The role of the central institutes such as the EBI is obviously crucial. There is a clear case for the public funding of databases where the main users are also in the public domain; and there is nothing politically wrong with then allowing this basic data to be used by others in added-value products which can indeed be charged for. However, politicians hate to fund non-voters and so there could be a danger in the global village that (European or American) public funds are threatened if the database use is from outside the supporting constituency. Against this, it is clear that such central services can best benefit from international cooperation and exchange and therefore funders can always make a case that they receive as much as they give. This could be the basis for continued working and cooperation. Furthermore, America needs our information and so, if Europe stopped funding, say, the EMBL Data Library, they would have to sell their information to America for them to use!
The PRINTS case is a classic example of how a R&D project is threatening its own future by its own success. Given the present situation, where no infrastructure funds are available for the maintenance of such projects, the meeting agreed that, eventually, such databases needed a publisher, not a grant. The obvious success of the database in terms of accesses points to the fact that it could probably start to earn the required money but issues of IPR and ownership would have to be solved. This stresses the need for database producers in the academic sector to register their interests and document the ownership. Universities are keen on asserting their ownership of projects but it is essential that this has to be done in a professional manner. The steps to be taken should be detailed and registered so that other database producers can turn to them for help.
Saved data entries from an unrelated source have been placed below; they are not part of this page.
Lemma rows_for_In u l r :
  In r (rows_for u l) ->
  exists k v key, In (k, v) l /\ key_from_bytes k = Ok key /\ url key = u /\
    decode_row (timestamp key) v = Ok r.
Proof.
  induction l as [|[k v] l IH]; simpl; [tauto|].
  destruct (key_from_bytes k) as [key|] eqn:E.
  2: intros H; destruct (IH H) as (k' & v' & key' & ?); exists k', v', key'; tauto.
  destruct (bytes_eqb (url key) u) eqn:B.
  2: intros H; destruct (IH H) as (k' & v' & key' & ?); exists k', v', key'; tauto.
  destruct (decode_row (timestamp key) v) as [r'|] eqn:D.
  2: intros H; destruct (IH H) as (k' & v' & key' & ?); exists k', v', key'; tauto.
  intros [<-|H].
  - exists k, v, key. apply bytes_eqb_spec in B. auto.
  - destruct (IH H) as (k' & v' & key' & ?); exists k', v', key'; tauto.
Qed.

Lemma StronglySorted_app_r {A} (R : A -> A -> Prop) l1 l2 :
  StronglySorted R (l1 ++ l2) -> StronglySorted R l2.
Proof.
  induction l1 as [|x l1 IH]; simpl; [auto|]. intros S.
  apply StronglySorted_inv in S as [S _]. auto.
Qed.

Lemma iterator_from_split u db :
  exists pre, db = pre ++ iterator_from u db /\
    forall kv, In kv pre -> bytes_compare (fst kv) u = Lt.
Proof.
  induction db as [|[k v] db IH]; simpl.
  - exists []. split; [reflexivity|]. simpl; tauto.
  - destruct (bytes_compare k u) eqn:C.
    + exists []. split; [reflexivity|]. simpl; tauto.
    + destruct IH as (pre & E & F). exists ((k, v) :: pre). split; [simpl; congruence|].
      intros kv [<-|H]; auto.
    + exists []. split; [reflexivity|]. simpl; tauto.
Qed.

Lemma iterator_from_not_below u db :
  StronglySorted key_lt db ->
  forall kv, In kv (iterator_from u db) -> bytes_compare (fst kv) u <> Lt.
Proof.
  induction db as [|[k v] db IH]; simpl; [tauto|]. intros S.
  apply StronglySorted_inv in S as [S F].
  destruct (bytes_compare k u) eqn:C; auto.
  - intros kv [<-|H]; simpl; [congruence|].
    rewrite Forall_forall in F. specialize (F kv H). unfold key_lt in F. simpl in F.
    apply bytes_compare_eq in C; subst. rewrite bytes_compare_antisym, F. discriminate.
  - intros kv [<-|H]; simpl; [congruence|].
    rewrite Forall_forall in F. specialize (F kv H). unfold key_lt in F. simpl in F.
    intros L. rewrite bytes_compare_antisym in C.
    destruct (bytes_compare u k) eqn:C'; try discriminate.
    pose proof (bytes_compare_trans _ _ _ C' F) as T.
    rewrite bytes_compare_antisym, T in L. discriminate.
Qed.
Unfortunately, given that .... users will not pay while they do not have to .... the general conclusion was that while committed scientists continued to support their novel databases as they do, few outsiders would come in and help! It is also apparent that, unless secure funding can be found for such databases, the scientific community would have wasted an enormous amount of money and effort. The investment needed to make a database sufficiently effective for it to be missed if it is closed, is huge - in terms of staff input and money. In the late 1980 / early 1990s, hundreds of thousands of ecus of public funds were wasted in developing but not maintaining microbiology databases. The money came initially from R&D funds but no policy was in place to move funding onto a maintenance level. This waste must not be repeated in the molecular biology world.
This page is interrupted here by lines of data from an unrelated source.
Lemma drain_ids s now :
  NoDup (JsMap.keys (requestQueue s)) -> inflight s = None ->
  Permutation (knownIds (drain s now)) (knownIds s)
  /\ idle_ok (drain s now).
Proof.
  intros Hnd Hfly. unfold MCPService.drain, knownIds. rewrite Hfly.
  destruct (0 <? JsMap.size (requestQueue s));
    [|cbn; split; [apply Permutation_refl | reflexivity]].
  pose proof (getNextRequest_ids (requestQueue s) Hnd) as Hnext.
  destruct (MCPService.getNextRequest Data (requestQueue s))
    as [[[id e]|] q'].
  - destruct (MCPService.executeRequest _ _ _ _ _ _ _ _ _ _) as [w r].
    cbn [MCPService.settled MCPService.inflight MCPService.requestQueue
         MCPService.processingQueue app].
    split; [|discriminate].
    apply Permutation_app_head. exact Hnext.
  - subst q'. cbn. split; [apply Permutation_refl | reflexivity].
Qed.

Lemma enqueue_ids s r p now rnd :
  idle_ok s -> NoDup (knownIds s) ->
  ~ In (MCPService.requestId now rnd) (knownIds s) ->
  Permutation (knownIds (enqueue s r p now rnd))
    (knownIds s ++ [MCPService.requestId now rnd])
  /\ idle_ok (enqueue s r p now rnd).
Proof.
  intros Hidle Hnd Hfresh. unfold MCPService.enqueue.
  set (id := MCPService.requestId now rnd) in *.
  destruct (match MCPService.smartRoutingEnabled _, MCPService.model Data r with
            | true, None => _
            | _, _ => _
            end) as [r1 w2].
  assert (Hq : ~ In id (JsMap.keys (requestQueue s))).
  { intros Hin. apply Hfresh. unfold knownIds.
    apply in_or_app. right. apply in_or_app. now right. }
  assert (Hndq : NoDup (JsMap.keys (requestQueue s))).
  { unfold knownIds in Hnd.
    apply NoDup_app_remove_l in Hnd. now apply NoDup_app_remove_l in Hnd. }
  match goal with
  | |- context [if MCPService.processingQueue _ _ ?s1 then _ else _] =>
      assert (Hs1 : knownIds s1 = knownIds s ++ [id])
  end.
  { unfold knownIds.
    cbn [MCPService.settled MCPService.inflight MCPService.requestQueue].
    rewrite keys_set_fresh by exact Hq. now rewrite !app_assoc. }
  cbn [MCPService.processingQueue] in *.
  destruct (processingQueue s) eqn:Hp.
  - rewrite Hs1. split; [apply Permutation_refl | discriminate].
  - match goal with
    | |- Permutation (knownIds (drain ?s1 now)) _ /\ _ =>
        destruct (drain_ids s1 now) as [Hperm Hidle']
    end.
    + cbn [MCPService.requestQueue]. rewrite keys_set_fresh by exact Hq.
      apply NoDup_app; auto.
      * constructor; [tauto | constructor].
      * intros x Hx [<-|[]]. contradiction.
    + cbn [MCPService.inflight]. now apply Hidle.
    + split; [|exact Hidle']. now rewrite <- Hs1.
Qed.

Lemma complete_ids s :
  idle_ok s -> NoDup (knownIds s) ->
  Permutation (knownIds (complete s)) (knownIds s) /\ idle_ok (complete s).
Proof.
  intros Hidle Hnd. unfold MCPService.complete.
  destruct (inflight s) as [[id r]|] eqn:Hfly;
    [|split; [apply Permutation_refl | intros _; exact Hfly]].
  assert (Hndq : NoDup (JsMap.keys (requestQueue s))).
  { unfold knownIds in Hnd.
    apply NoDup_app_remove_l in Hnd. now apply NoDup_app_remove_l in Hnd. }
  match goal with
  | |- Permutation (knownIds (drain ?s1 ?now)) _ /\ _ =>
      destruct (drain_ids s1 now) as [Hperm Hidle']; auto;
      assert (Hs1 : knownIds s1 = knownIds s)
  end.
  { unfold knownIds.
    cbn [MCPService.settled MCPService.inflight MCPService.requestQueue].
    rewrite Hfly, map_app. cbn [map fst app].
    now rewrite <- app_assoc. }
  split; [|exact Hidle']. now rewrite <- Hs1.
Qed.

Lemma timeoutFires_ids s id :
  idle_ok s -> NoDup (knownIds s) ->
  Permutation (knownIds (timeoutFires s id)) (knownIds s)
  /\ idle_ok (timeoutFires s id).
Proof.
  intros Hidle Hnd. unfold MCPService.timeoutFires.
  destruct (existsb _ _); [|split; [apply Permutation_refl | exact Hidle]].
  unfold JsMap.has.
  destruct (JsMap.get id (requestQueue s)) as [e|] eqn:G;
    [|split; [apply Permutation_refl | exact Hidle]].
  split; [|exact Hidle].
  assert (Hndq : NoDup (JsMap.keys (requestQueue s))).
  { unfold knownIds in Hnd.
    apply NoDup_app_remove_l in Hnd. now apply NoDup_app_remove_l in Hnd. }
  unfold knownIds.
  cbn [MCPService.settled MCPService.inflight MCPService.requestQueue].
  rewrite map_app. cbn [map fst]. rewrite <- app_assoc.
  apply Permutation_app_head. cbn [app].
  eapply perm_trans; [apply Permutation_middle|].
  apply Permutation_app_head.
  apply keys_delete_Permutation with e; [exact Hndq | now apply get_In].
Qed.

Lemma run_ids ts : forall s,
  idle_ok s -> NoDup (knownIds s ++ enqueuedIds ts) ->
  Permutation (knownIds (run s ts)) (knownIds s ++ enqueuedIds ts).
Proof.
  induction ts as [|t ts IH]; intros s Hidle Hnd.
  - cbn. rewrite app_nil_r. apply Permutation_refl.
  - change (run s (t :: ts)) with (run (turn s t) ts).
    assert (Hstep : Permutation (knownIds (turn s t))
                      (knownIds s ++ enqueuedIds [t])
                    /\ idle_ok (turn s t)).
    { assert (Hnds : NoDup (knownIds s))
        by now apply NoDup_app_remove_r in Hnd.
      destruct t as [r p now rnd| |id]; cbn [MCPService.turn enqueuedIds flat_map app].
      - apply enqueue_ids; auto.
        intros Hin. cbn [enqueuedIds flat_map app] in Hnd.
        apply NoDup_remove_2 in Hnd. apply Hnd.
        apply in_or_app. now left.
      - rewrite app_nil_r. now apply complete_ids.
      - rewrite app_nil_r. now apply timeoutFires_ids. }
    destruct Hstep as [Hperm Hidle'].
    assert (Heq : knownIds s ++ enqueuedIds (t :: ts)
                  = (knownIds s ++ enqueuedIds [t]) ++ enqueuedIds ts).
    { rewrite <- app_assoc. f_equal. cbn [enqueuedIds flat_map].
      now rewrite app_nil_r. }
    rewrite Heq in *.
    eapply perm_trans; [apply IH|].
    + exact Hidle'.
    + eapply Permutation_NoDup; [|exact Hnd].
      apply Permutation_app_tail. now apply Permutation_sym.
    + now apply Permutation_app_tail.
Qed.
End IdFacts.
One barrier to establishing such a fund/policy appears to be that a number of todays senior scientists still do not recognise the need for databases: in general they were trained in a previous age and do not see their importance, nor do they recognise the expense and skills needed to produce a secondary database from primary data. At the same time it is surprising that the same senior scientists have recognised the need for large, central, physical services, such as accelerators etc. Bioinformatics can be seen as a distributed central facility , without which biotechnology R&D will fail; perhaps one way to alert people to this need would be to set aside a percentage of every grant for the purchase of relevant information? Furthermore, databases only sell when they are seen and so a common central policy would help all concerned. Information is not free. Information is a commodity even if certain categories, for instance factual data, which comes from the academic community and is used by them (in the main) on the Free in, Free out policy, have to be kept separate. All other databases will, eventually, have to prove their worth and, once a database has become non-innovative, there is no longer a case for it to receive research money.
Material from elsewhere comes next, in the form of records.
(* ===== verification/CString.v ===== *)
(** * CString

    The part of the C library the firmware uses on strings and buffers.  A
    [char *] is modelled by the list of the bytes from the address it holds to
    the end of the object it points into; reading past that end is [UB]. *)

From S2P Require Import Prelude.

(** ** <ctype.h> (the "C" locale) *)

Definition isspace (c : Z) : bool := (c =? 32) || ((9 <=? c) && (c <=? 13)).
Definition isdigit (c : Z) : bool := (ch "0" <=? c) && (c <=? ch "9").
Definition isupper (c : Z) : bool := (ch "A" <=? c) && (c <=? ch "Z").
Definition islower (c : Z) : bool := (ch "a" <=? c) && (c <=? ch "z").
Definition isalpha (c : Z) : bool := isupper c || islower c.
Definition isalnum (c : Z) : bool := isalpha c || isdigit c.
Definition tolower (c : Z) : Z := if isupper c then c + 32 else c.
Definition toupper (c : Z) : Z := if islower c then c - 32 else c.

(** ** <string.h> *)

(** The bytes before the terminating NUL; [UB] when the object holds none. *)
Fixpoint cstr (p : list Z) : option (list Z) :=
  match p with
  | [] => UB
  | c :: p => if c =? 0 then Some [] else cons c <$> cstr p
  end.

Definition strlen (p : list Z) : option nat := length <$> cstr p.

Fixpoint strncmp (p q : list Z) (n : nat) : option Z :=
  match n with
  | O => Some 0
  | S n =>
      let? c := head p in let? d := head q in
      if negb (c =? d) then Some (c - d)
      else if c =? 0 then Some 0 else strncmp (tail p) (tail q) n
  end.

Fixpoint memcmp (p q : list Z) (n : nat) : option Z :=
  match n with
  | O => Some 0
  | S n =>
      let? c := head p in let? d := head q in
      if negb (c =? d) then Some (c - d) else memcmp (tail p) (tail q) n
  end.

(** The offset of the first [c], or [None] for a null result. *)
Fixpoint strchr (p : list Z) (c : Z) : option (option nat) :=
  match p with
  | [] => UB
  | d :: p =>
      if d =? c then Some (Some O)
      else if d =? 0 then Some None
      else option_map S <$> strchr p c
  end.

Fixpoint prefixb (n s : list Z) : bool :=
  match n, s with
  | [], _ => true
  | c :: n, d :: s => (c =? d) && prefixb n s
  | _ :: _, [] => false
  end.

(** [strstr] on the contents of the two strings. *)
Fixpoint strstr (s n : list Z) : option nat :=
  if prefixb n s then Some O
  else match s with [] => None | _ :: s => S <$> strstr s n end.

(** [memcpy] of [xs] to offset [off] of the object [dst]. *)
Definition memcpy_at (dst : list Z) (off : nat) (xs : list Z) : option (list Z) :=
  if (off + length xs <=? length dst)%nat
  then Some (take off dst ++ xs ++ drop (off + length xs) dst)
  else UB.

(** ** <stdlib.h> *)

Fixpoint scan_digits (acc : Z) (s : list Z) : Z :=
  match s with
  | c :: s => if isdigit c then scan_digits (acc * 10 + (c - 48)) s else acc
  | [] => acc
  end.

Fixpoint skip_space (s : list Z) : list Z :=
  match s with
  | c :: s' => if isspace c then skip_space s' else s
  | [] => []
  end.

(** The optional sign: whether it is a minus, and the rest. *)
Definition scan_sign (s : list Z) : bool * list Z :=
  match s with
  | c :: s' =>
      if c =? ch "-" then (true, s') else if c =? ch "+" then (false, s') else (false, s)
  | [] => (false, [])
  end.

Definition ULONG_MAX : Z := 2 ^ 32 - 1.

(** [strtoul(s, NULL, 10)] with the 32-bit [unsigned long] of the Nios II: a
    minus sign negates in the unsigned type, overflow gives [ULONG_MAX]. *)
Definition strtoul (s : list Z) : Z :=
  let '(neg, d) := scan_sign (skip_space s) in
  let v := scan_digits 0 d in
  if ULONG_MAX <? v then ULONG_MAX else if neg then u32 (- v) else v.

(** [atoi]; newlib's [(int)strtol(s, NULL, 10)], which clamps. *)
Definition atoi (s : list Z) : Z :=
  let '(neg, d) := scan_sign (skip_space s) in
  let v := if neg then - scan_digits 0 d else scan_digits 0 d in
  Z.max (- 2 ^ 31) (Z.min (2 ^ 31 - 1) v).

(** ** <stdio.h>: the conversions the firmware uses *)

Fixpoint digits (fuel : nat) (n : Z) : list Z :=
  match fuel with
  | O => []
  | S fuel => if n <? 10 then [48 + n] else digits fuel (n / 10) ++ [48 + n mod 10]
  end.

(** ["%lu"] of an unsigned value below [2^64]. *)
Definition fmt_lu (n : Z) : list Z := digits 20 n.

(** ["%d"]. *)
Definition fmt_d (n : Z) : list Z := if n <? 0 then ch "-" :: fmt_lu (- n) else fmt_lu n.

(** [vsnprintf(dst + off, size, ...)] of the formatted bytes [text]: the new
    object and the result, the length the whole text would have. *)
Definition vsnprintf_at (dst : list Z) (off size : nat) (text : list Z)
  : option (list Z * nat) :=
  if (size =? 0)%nat then Some (dst, length text)
  else let? dst' := memcpy_at dst off (take (size - 1) text ++ [0]) in
       Some (dst', length text).

(** ** Lemmas *)

Definition nonul (s : list Z) : Prop := Forall (fun c => c <> 0) s.

#[export] Instance nonul_dec s : Decision (nonul s).
Proof. unfold nonul. apply _. Defined.

Lemma cstr_app s r : nonul s -> cstr (s ++ 0 :: r) = Some s.
Proof.
  induction 1 as [|c s Hc Hs IH]; [done|]. cbn.
  destruct (Z.eqb_spec c 0); [done|]. by rewrite IH.
Qed.

Lemma cstr_inv p s : cstr p = Some s -> exists r, p = s ++ 0 :: r /\ nonul s.
Proof.
  revert s. induction p as [|c p IH]; intros s; cbn; [done|].
  destruct (Z.eqb_spec c 0) as [->|Hc].
  - intros [= <-]. exists p. split; [done|constructor].
  - destruct (cstr p) as [t|]; [|done]. intros [= <-].
    destruct (IH t eq_refl) as (r & -> & Ht). exists r. split; [done|by constructor].
Qed.

Lemma nonul_app s t : nonul (s ++ t) <-> nonul s /\ nonul t.
Proof. apply Forall_app. Qed.
Lemma nonul_app_r s t : nonul (s ++ t) -> nonul t.
Proof. rewrite nonul_app. by intros [_ H]. Qed.
Lemma nonul_cons c s : nonul (c :: s) <-> c <> 0 /\ nonul s.
Proof. unfold nonul. by rewrite Forall_cons. Qed.
(** An array with a NUL in it holds a string. *)
Lemma cstr_has_nul x r : exists s, cstr (x ++ 0 :: r) = Some s /\ nonul s.
Proof.
  induction x as [|c x (s & Hs & Hn)]; [exists []; split; [done|constructor]|].
  cbn [app cstr]. destruct (Z.eqb_spec c 0); [exists []; split; [done|constructor]|].
  rewrite Hs. exists (c :: s). split; [done|]. by apply nonul_cons.
Qed.

Lemma nonul_take n s : nonul s -> nonul (take n s).
Proof. apply Forall_take. Qed.
Lemma nonul_drop n s : nonul s -> nonul (drop n s).
Proof. apply Forall_drop. Qed.

Lemma prefixb_spec n s : prefixb n s = true <-> n `prefix_of` s.
Proof.
  revert s. induction n as [|c n IH]; intros s; cbn.
  - split; [|done]. intros _. exists s. done.
  - destruct s as [|d s].
    + split; [done|]. intros [k Hk]. done.
    + rewrite andb_true_iff, Z.eqb_eq, IH. split.
      * intros [-> H]. by apply prefix_cons.
      * intros [k Hk]. cbn in Hk. injection Hk as -> ->. split; [done|]. by exists k.
Qed.

Lemma length_memcpy_at dst off xs dst' :
  memcpy_at dst off xs = Some dst' -> length dst' = length dst.
Proof.
  unfold memcpy_at. destruct (Nat.leb_spec (off + length xs) (length dst)); [|done].
  intros [= <-]. rewrite !length_app, length_take, length_drop. lia.
Qed.

Lemma memcpy_at_some dst off xs :
  (off + length xs <= length dst)%nat ->
  memcpy_at dst off xs = Some (take off dst ++ xs ++ drop (off + length xs) dst).
Proof. intros H. unfold memcpy_at. by rewrite (proj2 (Nat.leb_le _ _) H). Qed.

(** Formatting into a whole array of [n] bytes. *)
Lemma vsnprintf_whole n dst text : (0 < n)%nat -> length dst = n ->
  exists rest, vsnprintf_at dst 0 n text = Some (take (n - 1) text ++ 0 :: rest, length text) /\
    length (take (n - 1) text ++ 0 :: rest) = n.
Proof.
  intros Hn Hl. unfold vsnprintf_at. rewrite (proj2 (Nat.eqb_neq n 0)) by lia.
  assert (Hlen : (length (take (n - 1) text ++ [0%Z]) <= n)%nat) by (rewrite length_app, length_take; cbn [length]; lia).
  rewrite memcpy_at_some by (rewrite Hl; exact Hlen).
  exists (drop (length (take (n - 1) text ++ [0])) dst). rewrite take_0, <- app_assoc. split; [done|].
  change (0%Z :: ?r) with ([0%Z] ++ r). rewrite (app_assoc (take _ _)), (length_app (_ ++ _)), length_drop, Hl. lia.
Qed.

Lemma strncmp_prefix s r q n :
  (n <= length q)%nat -> nonul q ->
  (n <= length s)%nat ->
  nonul s ->
  strncmp (s ++ r) q n = Some 0 <-> take n q = take n s.
Proof.
  revert s q. induction n as [|n IH]; intros s q Hq Hnq Hs Hns; [done|].
  destruct s as [|c s], q as [|d q]; cbn in *; try lia.
  inversion Hnq; inversion Hns; subst.
  destruct (Z.eqb_spec c d) as [->|Hne]; cbn.
  - destruct (Z.eqb_spec d 0); [done|]. rewrite IH by (done || lia).
    split; [congruence|]. intros [= H]; done.
  - split; [intros [= H]; lia|]. intros [= H]; congruence.
Qed.

Lemma isdigit_spec c : isdigit c = true <-> 48 <= c <= 57.
Proof. unfold isdigit. change (ch "0") with 48. change (ch "9") with 57. lia. Qed.

Lemma digits_all_digit fuel n : 0 <= n -> Forall (fun c => isdigit c = true) (digits fuel n).
Proof.
  revert n. induction fuel as [|f IH]; intros n Hn; cbn [digits]; [constructor|].
  destruct (Z.ltb_spec n 10).
  - repeat constructor. apply isdigit_spec. lia.
  - apply Forall_app. split; [apply IH; apply Z.div_pos; lia|].
    repeat constructor. apply isdigit_spec. pose proof (Z.mod_pos_bound n 10). lia.
Qed.

Lemma digits_nonempty fuel n : (0 < fuel)%nat -> digits fuel n <> [].
Proof.
  destruct fuel; [lia|]. intros _. cbn [digits]. destruct (n <? 10); [done|].
  intros H. apply app_eq_nil in H. by destruct H.
Qed.

Lemma scan_digits_app acc s t :
  Forall (fun c => isdigit c = true) s ->
  scan_digits acc (s ++ t) = scan_digits (scan_digits acc s) t.
Proof.
  intros H. revert acc. induction H as [|c s Hc Hs IH]; intros acc; [done|].
  cbn. rewrite Hc. apply IH.
Qed.

Lemma scan_digits_digits fuel n :
  0 <= n < 10 ^ Z.of_nat fuel -> scan_digits 0 (digits fuel n) = n.
Proof.
  revert n. induction fuel as [|f IH]; intros n Hn.
  - change (10 ^ Z.of_nat 0) with 1 in Hn. cbn. lia.
  - rewrite Nat2Z.inj_succ, Z.pow_succ_r in Hn by lia. cbn [digits].
    destruct (Z.ltb_spec n 10).
    + cbn [scan_digits]. rewrite (proj2 (isdigit_spec (48 + n))) by lia. lia.
    + rewrite scan_digits_app by (apply digits_all_digit; apply Z.div_pos; lia).
      rewrite IH by (split; [apply Z.div_pos; lia|apply Z.div_lt_upper_bound; lia]).
      pose proof (Z.mod_pos_bound n 10 ltac:(lia)).
      cbn [scan_digits]. rewrite (proj2 (isdigit_spec _)) by lia.
      pose proof (Z.div_mod n 10). lia.
Qed.

(** Printing and parsing back an unsigned 32-bit number. *)
Lemma strtoul_fmt_lu n : is_u32 n -> strtoul (fmt_lu n) = n.
Proof.
  intros Hn. unfold strtoul, fmt_lu.
  pose proof (digits_all_digit 20 n ltac:(word_lia)) as Hd.
  pose proof (digits_nonempty 20 n ltac:(lia)) as Hne.
  destruct (digits 20 n) as [|c s] eqn:E; [done|]. clear Hne.
  pose proof (scan_digits_digits 20 n) as Hv. rewrite E in Hv.
  inversion Hd as [|? ? Hc _]; subst. apply isdigit_spec in Hc.
  assert (Hs : isspace c = false) by (unfold isspace; lia).
  cbn [skip_space]. rewrite Hs. unfold scan_sign.
  change (ch "-") with 45. change (ch "+") with 43.
  rewrite !(proj2 (Z.eqb_neq _ _)) by lia. rewrite Hv.
  - unfold ULONG_MAX. rewrite (proj2 (Z.ltb_ge _ _)) by word_lia. done.
  - change (10 ^ Z.of_nat 20) with 100000000000000000000. word_lia.
Qed.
In addition to this required culture change, Europe should recognise that it does not, anyway, have a central centre like the NCBI in the USA for supporting such databases. The EBI has to compete for funds just like anyone else, for the same type of product in the same funding climate. Neither the UK nor the EC presently recognise the need for continuing funding for databases. The EBI has done a lot to educate senior scientists of the need for databases; more must be done by all scientists. Industry can play a central role by emphasising the need for such support and for illustrating the use of these resources.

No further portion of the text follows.